> Work instructions
The reply should be one number: how many lines of the data below contain "Lemma".

> Raw data
Content starts

(** An acceptable exchange, exported and picked up again. *)
Lemma exchange_token x :
  exchange_ok x = true →
  let S := or_else (_canon_exchange x) "-" in
  is_token S = true
  ∧ bool_decide (S ∈ RST_PREFIXES) = false
  ∧ _canon_exchange (_extract_exchange_from_token S) = x.
Proof.
  unfold exchange_ok.
  intros [[Hd Hc%String.eqb_eq]%andb_true_iff He%String.eqb_eq]%andb_true_iff.
  cbn zeta. rewrite Hc. destruct x as [|c x]; [by vm_compute|].
  cbn [or_else truthy]. split; [by apply all_digits_token, all_digits_spec|].
  split; [|by rewrite He, Hc].
  unfold _extract_exchange_from_token in He.
  rewrite strip_digits in He by done.
  destruct (decide (String c x = "" ∨ String c x = "-")); [done|].
  by destruct (bool_decide (String c x ∈ RST_PREFIXES)).
Qed.

Lemma take_pts_last_digits (toks : list string) tk raw :
  all_digits tk = true →
  _take_pts_from_tail (toks ++ [tk]) raw = (PyInt.digits_val 0 tk, toks).
Proof.
  intros Hd. unfold _take_pts_from_tail.
  rewrite last_snoc, removelast_last. unfold pts_text.
  apply all_digits_spec in Hd as Hd'. destruct Hd' as [_ Hall].
  by rewrite replace_comma_digits, strip_digits, Hd.
Qed.

Lemma pick_exchanges_canonical S R :
  bool_decide (S ∈ RST_PREFIXES) = false →
  bool_decide (R ∈ RST_PREFIXES) = false →
  pick_exchanges ["59"; S; "59"; R] = (S, R).
Proof.
  intros HS HR. unfold pick_exchanges. cbn [rst_indices].
  rewrite HS, HR.
  assert (bool_decide ("59" ∈ RST_PREFIXES) = true) as -> by (by vm_compute).
  reflexivity.
Qed.

Lemma ends_with_blank_zero_join (toks : list string) :
  toks ≠ [] → ends_with_blank_zero (Text.join " " (toks ++ ["0"])) = true.
Proof.
  intros Hne. induction toks as [|t toks IH]; [done|].
  destruct toks as [|t' toks].
  - change (Text.join " " ([t] ++ ["0"])) with (t +:+ " 0").
    by apply ends_with_blank_zero_app.
  - change (Text.join " " ((t :: t' :: toks) ++ ["0"]))
      with (t +:+ " " +:+ Text.join " " ((t' :: toks) ++ ["0"])).
    apply ends_with_blank_zero_app, ends_with_blank_zero_app. by apply IH.
Qed.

Content ends

> Result of this exercise
4